I am writing a bash code to convert decimal to binary from a file name (Ex: 023-124.grf) and unfortunately, I only need to only convert the last 3 numbers of the file without interfering with the first bit (it looks something like this: 124.grf) I had already tried using cut but it is only ethical with a text file and as for grepping, i am still trying to figure out on using this command since I am still relatively new to bash Is there a way to single out the first bit of the filename ?

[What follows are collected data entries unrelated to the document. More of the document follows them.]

Definition command_ok (e : Endpoint) (s : Server) (sk : pybytes) (ms : Z) (c : command) : Prop :=
  match c with
  | CHealth => True
  | CSet k v | CAppend k v => key_ok e k sk ∧ len v <= max_value
  | CDelete k => key_ok e k sk
  | CAdd k n => key_ok e k sk ∧ len (str_of_Z n) <= max_value
  | CGet k t => key_ok e k sk ∧ timeout_ms t = Ok ms ∧ 0 <= ms < 2 ^ 32
      ∧ (MaxWait_ms s <= 0 ∨ ms <= MaxWait_ms s)
      ∧ (float_ltb t (S754_zero false) || float_ltb (float_of_decimal false 4294967295 (-3)) t) = false
  end.

Section refinement.
Context (e : Endpoint) (s : Server) (pieces : pybytes → list pybytes) (Hcon : connected e s pieces).

(** A request without a wait, answered at once. *)
Lemma request_now op k v sk r s' : (op < 256)%N → key_ok e k sk → len v <= max_value →
  execute s (MkRequest op 0 (Token s) sk v) = Reply r s' →
  request e (server_exchange pieces) op k v no_wait s = (status_result (s_status r) (s_value r), s').
Proof.
  intros Hop (Hk & Hsk & Hl) Hv Hex.
  apply (request_runs e s pieces op k v no_wait sk 0); try done; [lia|by rewrite Hex].
Qed.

CodePudding user response：

Well, I'm not sure you completely specified your problem, but luckily, even a very general variation of it can be solved fairly easily, considering that grep allows you to match both digit and non-digit characters.

So to match "the last 3 consecutive digits that are not succeeded by a digit" in any text (even if it looks like "234_blablabla_lololol_343123_blablabla_abc.ext" or "blabla_987123, rather than "555-123.ext"), you could literally translate the quoted definition to a regular expression, and get "123", by using [0-9] to match a digit and [^0-9] to match a non-digit. The latter serves the purpose of narrowing your digits down to the last ones present in the text, by stating that only non-digits may (optionally) succeed them.

E.g.:

echo 234_blablabla_lololol_343999_blablabla_abc.txt | grep '[0-9][0-9][0-9][^0-9]*$' | grep '^...'

999

Of course, there are many other ways to do this. For instance, grep has a -P flag to enable the most powerful kind of regular expression syntax it supports, namely Perl regex. With this, you can avoid a lot of redundant code.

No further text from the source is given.